Growing prices and expanding waists. When speaking about the costs of insuring your health these two definitions seem to blend into one big problem. And when you’re getting another super-sized meal or a cheap fast food snack, you know you’re going to pay much more in the long run, and those dollars are already ticking on your insurance rates. That is, leaving your personal health issues out of the frame, of course. When obesity becomes a very serious concern for the national healthcare industry, you have to understand that it’s your wallet that will become much thinner, not your waist.
Pounds and dollars
The cost of insuring your health has been on a dramatic rise during the last coupe of years. Many tend to refer such tendency to the fact that all services are getting more expensive, especially in other domains of insurance and this leads to a chain reaction. But the fact is that people have started going to the doctor’s office more frequently than in the past. Is it just a psychological need to consult with a doctor or there’s something serious happening with the nation? Unfortunately, the latter seems to be the right answer. And the cause for such a problem is simple: obesity. It may be a simple coincidence, but insurance costs have started to increase pretty much at the same time as more Americans were becoming overweight and obese. Today, about 60% of US citizens qualify for obesity or overweight, and children are no exception. There’s no need to remind you the fact that obesity leads to various heart diseases, diabetes, strokes and even certain types of cancer. And you don’t have to be a scientist or a financial analyst to realize the connection between the costs of insurance and obesity from that perspective. Short fact: in 2000 alone the losses to American economy caused by obesity were estimated for $117 billion USD.
Obesity and Insurance
Of course, the insurance companies realize that obesity isn’t quite profitable. In case you are an overweight person trying to find good health insurance coverage, there’s a rather high probability that most companies will even turn down your application because of the many associated health risk factors. Or you will be charged with much higher fees than your slimmer friends. Speaking about discrimination. But you have to understand the insurer’s point of view as well: they try to minimize their risks and expenditures, and dealing with an obese person that has a much higher potential of developing a serious disease is not their definition of a less-risky deal. Even your employer-sponsored insurance is likely to cost you more, and not only you, but your co-workers as well.

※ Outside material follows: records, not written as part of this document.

Lemma sync_loop_spec items existing created w :
  exists c w',
    sync_loop cfg E items existing created w = (Normal c, w') /\
    extends w w'
      (sync_events cfg
         (filter (fun kv => negb (dict_mem (fst kv) existing)) items)) [].
Proof.
  revert created w.
  induction items as [|[name url] items IH]; intros created w; simpl.
  - exists created, w. split; [reflexivity | apply extends_refl].
  - destruct (dict_mem name existing) eqn:Hm; simpl.
    + apply IH.
    + destruct (create_monitor_spec cfg E name url w) as (b & w1 & Hc & _ & H1).
      rewrite (bind_normal _ Hc).
      rewrite (bind_normal _ (sleep_eq E 200 w1)).
      destruct (IH (if b then (created + 1)%Z else created)
                   (delivered E (add_event (EvSleep 200) w1)))
        as (c & w2 & Hl & H2).
      exists c, w2. split; [exact Hl|].
      pose proof (extends_trans (extends_trans H1 (sleep_extends E 200 w1)) H2)
        as H.
      simpl in H. exact H.
Qed.

Lemma confirm_loop_spec items domains deleted w :
  exists c w',
    confirm_loop E items domains deleted w = (Normal c, w') /\
    extends w w' (confirm_events (obsolete domains items)) [].
Proof.
  revert deleted w.
  induction items as [|[name data] items IH]; intros deleted w; simpl.
  - exists deleted, w. split; [reflexivity | apply extends_refl].
  - destruct (dict_mem name domains) eqn:Hm; simpl.
    + apply IH.
    + destruct (delete_monitor_spec E (e_id data) name w)
        as (b & w1 & Hc & _ & H1).
      rewrite (bind_normal _ Hc).
      rewrite (bind_normal _ (sleep_eq E 200 w1)).
      destruct (IH (if b then (deleted + 1)%Z else deleted)
                   (delivered E (add_event (EvSleep 200) w1)))
        as (c & w2 & Hl & H2).
      exists c, w2. split; [exact Hl|].
      pose proof (extends_trans (extends_trans H1 (sleep_extends E 200 w1)) H2)
        as H.
      simpl in H. exact H.
Qed.
Lemma negative_repeat_has_no_size_witness :
  (Forall (fun g => wf g = true) (od_values (take 1 negative_m))
   /\ Forall (fun g => plain g = true)
        [Schemas.set_length (-2) (Schemas.new "count")]
   /\ Schemas.length (Schemas.set_length (-2) (Schemas.new "count")) < 0)
  /\ size negative_m = (negative_m, Raise (StructError bad_char)).
Proof.
  assert (Hw : Forall (fun g => wf g = true) (od_values (take 1 negative_m)))
    by (repeat constructor).
  assert (Hp : Forall (fun g => plain g = true)
                 [Schemas.set_length (-2) (Schemas.new "count")])
    by (repeat constructor).
  assert (Hn : Schemas.length (Schemas.set_length (-2) (Schemas.new "count"))
               < 0) by (simpl; lia).
  split; [repeat split; assumption |].
  exact (negative_repeat_has_no_size (take 1 negative_m) "count" _ []
           Hw Hp Hn).
Defined.

End ResolutionTheorems.

(* ================================================================== *)
(** ** Further properties: construction in the store                   *)
(* ================================================================== *)

Module StoreTheorems.
Import DynamicStruct Shape Examples Objects.
(** * LocateApp: event filtering, date windows, normalisation and the
      Find-My-Night flow

    A shallow embedding of the logic of [src/App.js], [src/SportsScreen.js]
    and [src/MusicScreen.js].

    - JavaScript numbers that hold time values are integers of milliseconds
      since the epoch, or NaN: [option Z], with [None] for NaN.  All of them
      are below 2^53, where the arithmetic of doubles is exact.
    - A [Date] object is its time value.  The calendar functions are the
      abstract operations of ECMA-262 (Day, TimeWithinDay, DayFromYear,
      YearFromTime, MonthFromTime, DateFromTime, WeekDay, MakeTime, MakeDay,
      MakeDate, TimeClip), written over [Z].
    - The local time zone comes in two models.  The first is a zone with a
      constant offset [tza] from UTC (milliseconds), where a local day has
      24 hours and every local time occurs once.  The second, [Zoned], is
      a zone with a list of offset changes, with LocalTime and UTC as
      ECMA-262 has them: a local time that comes twice is the earlier
      instant, one that is skipped is read with the offset before the
      change.  The end of the week, the order of the window boundaries,
      the dates of the fallback list and what the screens show of it are
      stated in the second; the other statements about dates are made in
      the first.
    - [new Date()] is a clock reading, a parameter; [Date.parse] is a
      parameter of the filters, with the ECMAScript date-time string format
      [ISO.parse] as one instance; [fetch] is a parameter of the API service.
    - JavaScript strings are [string]s, sequences of code units below 256.
    - Code that may throw returns a [result]. *)

From Stdlib Require Import ZArith List String Ascii Bool Lia QArith DecimalString.
Import ListNotations.
(** C8, as the code has it.  When the library calls succeed,
    [extract_structure] returns; its bars are the beats cut from the left
    into consecutive groups, each converted to times, which cover every
    beat once and in order; every group but the last has exactly 4 beats
    and the last one has the remaining 1 to 4. *)
Theorem bar_grouping (y : Samples) (sr num_sections : Z) (mfcc : Mfcc)
    (boundaries : list Z) (beat_tempo : F) (beat_frames : list Z) :
  feature_mfcc y sr = Some mfcc ->
  segment_agglomerative mfcc num_sections = Some boundaries ->
  beat_track y sr = Some (beat_tempo, beat_frames) ->
  exists (s : structure) (groups : list (list Z)),
    extract_structure y sr num_sections = Some s /\
    bars s = map (map (frames_to_time sr default_hop)) groups /\
    concat groups = beat_frames /\
    concat (bars s) = map (frames_to_time sr default_hop) beat_frames /\
    length groups = ((length beat_frames + 3) / 4)%nat /\
    Forall (fun g => 1 <= length g <= 4)%nat groups /\
    (forall i g, groups !! i = Some g -> (S i < length groups)%nat -> length g = 4%nat) /\
    (forall g, last groups = Some g ->
       length g = if (length beat_frames mod 4 =? 0)%nat then 4%nat
                  else (length beat_frames mod 4)%nat).
Proof.
  intros Hmfcc Hseg Hbeat.
  unfold extract_structure. rewrite Hmfcc. simpl. rewrite Hseg. simpl. rewrite Hbeat. simpl.
  destruct (bar_groups_sizes beat_frames 4 ltac:(lia)) as (H1 & H2 & H3 & H4).
  pose proof (bar_groups_concat beat_frames 4 ltac:(lia)) as Hc.
  replace (length beat_frames + 4 - 1)%nat with (length beat_frames + 3)%nat in H4 by lia.
  eexists _, (bar_groups beat_frames 4). split; [reflexivity|]. cbn [bars].
  split; [done|]. split; [done|]. split; [|done].
  rewrite <- Hc at 2. generalize (bar_groups beat_frames 4). clear.
  induction l as [|g l IH]; simpl; [done|]. by rewrite map_app, IH.
Qed.

(** ** C7: loading the store *)

(** Unfolds the plumbing of [M]. *)
Ltac run_m :=
  repeat progress
    (unfold mbind, M_bind, mret, M_ret, pass, print, sleep, call, raise,
       json_dump, path_exists, load_or_report, json_load, emit;
     simpl).

(** C7. Stage 1 creates an empty store when its file does not exist and
    starts from the saved records when it does; on malformed content it
    raises before anything is written or resolved.  Stages 2 and 3 and the
    cleanup report a missing or malformed input and return, with no file
    written and no request made; with a well-formed input they run on the
    records of the file.  No stage goes on with an empty list when its
    file holds records or is malformed. *)
Theorem store_load_semantics (playlist_urls : list string) (input_file output_file : string)
    (s : state) :
  (fs s !! output_file = None ->
   url_collection playlist_urls output_file s
   = collect_playlists playlist_urls output_file []
       {| world := world s; fs := <[output_file := Json []]> (fs s);
          log := log s ++ [EWrite output_file] |}) /\
  (forall records, fs s !! output_file = Some (Json records) ->
   url_collection playlist_urls output_file s
   = collect_playlists playlist_urls output_file records s) /\
  (fs s !! output_file = Some Malformed ->
   url_collection playlist_urls output_file s = (Raised JSONDecodeError, s)) /\
  (forall stage, stage ∈ [process_songs; clean_analyzed_songs; analyze_songs] ->
   (fs s !! input_file = None ->
    stage input_file output_file s = (Done tt, emit (EPrint (MsgNotFound input_file)) s)) /\
   (fs s !! input_file = Some Malformed ->
    stage input_file output_file s
    = (Done tt, emit (EPrint (MsgDecodeError input_file)) s))) /\
  (forall songs, fs s !! input_file = Some (Json songs) ->
   process_songs input_file output_file s = process_loaded output_file songs s /\
   clean_analyzed_songs input_file output_file s = clean_loaded output_file songs s /\
   analyze_songs input_file output_file s = analyze_loaded output_file songs s).
Proof.
  split; [|split; [|split; [|split]]].
  - intros H. unfold url_collection. run_m. rewrite H. run_m.
    rewrite lookup_insert_eq. done.
  - intros records H. unfold url_collection. run_m. by repeat (rewrite H; run_m).
  - intros H. unfold url_collection. run_m. by repeat (rewrite H; run_m).
  - intros stage Hstage.
    repeat (apply elem_of_cons in Hstage as [->|Hstage]);
      [| | |by apply elem_of_nil in Hstage];
      (split; intros H;
       unfold process_songs, clean_analyzed_songs, analyze_songs; run_m;
       by repeat (rewrite H; run_m)).
  - intros songs H.
    unfold process_songs, clean_analyzed_songs, analyze_songs. run_m.
    by repeat (rewrite H; run_m).
Qed.

(** ** The steps of the loops *)

Lemma resolves_app (l1 l2 : list event) : resolves (l1 ++ l2) = resolves l1 ++ resolves l2.
Proof. apply omap_app. Qed.

Lemma track_url_of_set (k : string) (v : value) (song : record) :
  k <> "track_url" -> track_url_of (dict_set k v song) = track_url_of song.
Proof. intros H. unfold track_url_of. by rewrite dict_get_set_ne. Qed.

Lemma map_insert_same {A B : Type} (f : A -> B) (l : list A) (i : nat) (x y : A) :
  l !! i = Some x -> f y = f x -> map f (<[i := y]> l) = map f l.
Proof.
  intros Hi Hf. change (map f ?l) with (f <$> l).
  rewrite list_fmap_insert, Hf. apply list_insert_id.
  by rewrite list_lookup_fmap, Hi.
Qed.

(** Case analysis on what the outside answers. *)
Ltac case_step :=
  match goal with
  | |- context [match ?x with _ => _ end] =>
      lazymatch x with
      | context [match _ with _ => _ end] => fail
      | _ => destruct x eqn:?
      end
  end.

Ltac run_cases := run_m; repeat (case_step; run_m).

(** What one iteration of stage 2 may do: it returns, it changes at most
    the record at [i], no [track_url], and it resolves the URL of that
    record when it is truthy. *)
Lemma process_song_frame (output_file : string) (songs : list record) (i : nat) (s : state) :
  exists songs' s',
    process_song output_file songs i s = (Done songs', s') /\
    length songs' = length songs /\
    (forall j, j <> i -> songs' !! j = songs !! j) /\
    map track_url_of songs' = map track_url_of songs /\
    resolves (log s') =
      resolves (log s) ++ match songs !! i with Some song => resolve_of song | None => [] end.
Proof.
  unfold process_song, resolve_of, get_stream_url, analyze_song.
  destruct (songs !! i) as [song|] eqn:Hsong.
  - run_cases.
    all: eexists _, _; (split; [reflexivity|]); simpl.
    all: rewrite ?resolves_app; simpl; rewrite ?app_nil_r, <- ?app_assoc; simpl.
    all: rewrite ?length_insert.
    all: repeat split; try done.
    all: try (intros j Hj; by rewrite list_lookup_insert_ne).
    all: eapply map_insert_same; [done|].
    all: by rewrite !track_url_of_set.
  - run_m. eexists _, _. split; [reflexivity|]. by rewrite app_nil_r.
Qed.

(** The same for one iteration of stage 3. *)
Lemma analyze_step_frame (output_file : string) (total : nat) (songs : list record) (i : nat)
    (s : state) :
  exists songs' s',
    analyze_step output_file total songs i s = (Done songs', s') /\
    length songs' = length songs /\
    (forall j, j <> i -> songs' !! j = songs !! j) /\
    map track_url_of songs' = map track_url_of songs /\
    resolves (log s') =
      resolves (log s) ++ match songs !! i with Some song => resolve_of song | None => [] end.
Proof.
  unfold analyze_step, resolve_of, get_stream_url.
  destruct (songs !! i) as [song|] eqn:Hsong.
  - run_cases.
    all: eexists _, _; (split; [reflexivity|]); simpl.
    all: rewrite ?resolves_app; simpl; rewrite ?app_nil_r, <- ?app_assoc; simpl.
    all: rewrite ?length_insert.
    all: repeat split; try done.
    all: try (intros j Hj; by rewrite list_lookup_insert_ne).
    all: eapply map_insert_same; [done|].
    all: by rewrite !track_url_of_set.
  - run_m. eexists _, _. split; [reflexivity|]. by rewrite app_nil_r.
Qed.

Lemma resolve_at_ext (songs songs' : list record) (i : nat) :
  map track_url_of songs' = map track_url_of songs ->
  resolve_at songs' i = resolve_at songs i.
Proof.
  intros H. unfold resolve_at, resolve_of.
  assert ((track_url_of <$> songs') !! i = (track_url_of <$> songs) !! i) as Hi.
  { change (map track_url_of songs' !! i = map track_url_of songs !! i). by rewrite H. }
  rewrite !list_lookup_fmap in Hi.
  destruct (songs' !! i), (songs !! i); simpl in Hi; try done.
  by injection Hi as ->.
Qed.

Lemma flat_map_resolve_at (songs : list record) :
  flat_map (resolve_at songs) (seq 0 (length songs)) = flat_map resolve_of songs.
Proof.
  induction songs as [|song songs IH]; simpl; [done|].
  unfold resolve_at at 1. simpl. f_equal.
  rewrite <- seq_shift, flat_map_concat_map, map_map, <- flat_map_concat_map. done.
Qed.

Lemma fold_m_frame (step : list record -> nat -> M (list record)) :
  frame_step step ->
  forall idxs songs s, exists songs' s',
    fold_m step idxs songs s = (Done songs', s') /\
    length songs' = length songs /\
    map track_url_of songs' = map track_url_of songs /\
    resolves (log s') = resolves (log s) ++ flat_map (resolve_at songs) idxs.
Proof.
  intros Hstep idxs. induction idxs as [|i idxs IH]; intros songs s.
  - exists songs, s. simpl. run_m. by rewrite app_nil_r.
  - destruct (Hstep songs i s) as (songs1 & s1 & Hrun1 & Hlen1 & Hurl1 & Hres1).
    destruct (IH songs1 s1) as (songs2 & s2 & Hrun2 & Hlen2 & Hurl2 & Hres2).
    exists songs2, s2. simpl. unfold mbind, M_bind. rewrite Hrun1, Hrun2.
    split; [done|]. split; [congruence|]. split; [congruence|].
    rewrite Hres2, Hres1, <- app_assoc. f_equal. f_equal.
    apply flat_map_ext. intros j. by apply resolve_at_ext.
Qed.

Lemma process_song_frame_step (output_file : string) : frame_step (process_song output_file).
Proof.
  intros songs i s.
  destruct (process_song_frame output_file songs i s) as (songs' & s' & ? & ? & ? & ? & ?).
  by exists songs', s'.
Qed.

Lemma analyze_step_frame_step (output_file : string) (total : nat) :
  frame_step (analyze_step output_file total).
Proof.
  intros songs i s.
  destruct (analyze_step_frame output_file total songs i s) as (songs' & s' & ? & ? & ? & ? & ?).
  by exists songs', s'.
Qed.

Lemma fold_m_cons {A S : Type} (body : S -> A -> M S) (x : A) (l : list A) (acc : S)
    (s : state) :
  fold_m body (x :: l) acc s =
  match body acc x s with
  | (Done acc', s') => fold_m body l acc' s'
  | (Raised e, s') => (Raised e, s')
  end.
Proof. reflexivity. Qed.

Lemma process_genre_frame (output_file : string) (group : value * list nat)
    (songs : list record) (s : state) :
  exists songs' s',
    process_genre output_file songs group s = (Done songs', s') /\
    length songs' = length songs /\
    map track_url_of songs' = map track_url_of songs /\
    resolves (log s') = resolves (log s) ++ flat_map (resolve_at songs) (snd group).
Proof.
  destruct (fold_m_frame _ (process_song_frame_step output_file) (snd group) songs
              (emit (EPrint (MsgGenre (fst group) (length (snd group)))) s))
    as (songs1 & s1 & Hrun1 & Hlen1 & Hurl1 & Hres1).
  exists songs1, s1. unfold process_genre, mbind, M_bind, print. rewrite Hrun1.
  repeat split; try done. rewrite Hres1. unfold emit. simpl.
  rewrite resolves_app. simpl. by rewrite app_nil_r.
Qed.

(** The loop over the genres resolves the records of the groups, group
    after group. *)
Lemma process_genres_frame (output_file : string) (groups : list (value * list nat)) :
  forall songs s, exists songs' s',
    fold_m (process_genre output_file) groups songs s = (Done songs', s') /\
    length songs' = length songs /\
    map track_url_of songs' = map track_url_of songs /\
    resolves (log s') = resolves (log s) ++ flat_map (resolve_at songs) (concat (map snd groups)).
Proof.
  induction groups as [|group groups IH]; intros songs s.
  - exists songs, s. simpl. run_m. by rewrite app_nil_r.
  - destruct (process_genre_frame output_file group songs s)
      as (songs1 & s1 & Hrun1 & Hlen1 & Hurl1 & Hres1).
    destruct (IH songs1 s1) as (songs2 & s2 & Hrun2 & Hlen2 & Hurl2 & Hres2).
    exists songs2, s2. rewrite fold_m_cons, Hrun1, Hrun2.
    split; [done|]. split; [congruence|]. split; [congruence|].
    rewrite Hres2, Hres1. simpl. rewrite flat_map_app, <- app_assoc.
    f_equal. f_equal. apply flat_map_ext. intros j. by apply resolve_at_ext.
Qed.

(** Grouping by genre permutes the positions. *)
Lemma group_add_members (genre : value) (i : nat) (groups : list (value * list nat)) :
  Permutation (concat (map snd (group_add genre i groups)))
              (concat (map snd groups) ++ [i]).
Proof.
  induction groups as [|[g members] groups IH]; simpl; [done|].
  destruct (py_eq g genre); simpl.
  - rewrite <- !app_assoc. apply Permutation_app_head. apply Permutation_app_comm.
  - rewrite <- app_assoc. by apply Permutation_app_head.
Qed.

Now that is not a cause for the slim people to accuse obese individuals for forcing the insurers to raise their fees. There are many other factors contributing to the problem as well, like the increase in prices for prescription drugs or costly medical services. But the fact remains the same, obesity affects not only persons suffering from it but the entire nation too. And the problem has to be addressed on a national scale, not because of health insurance costs but primarily for the sake of public health.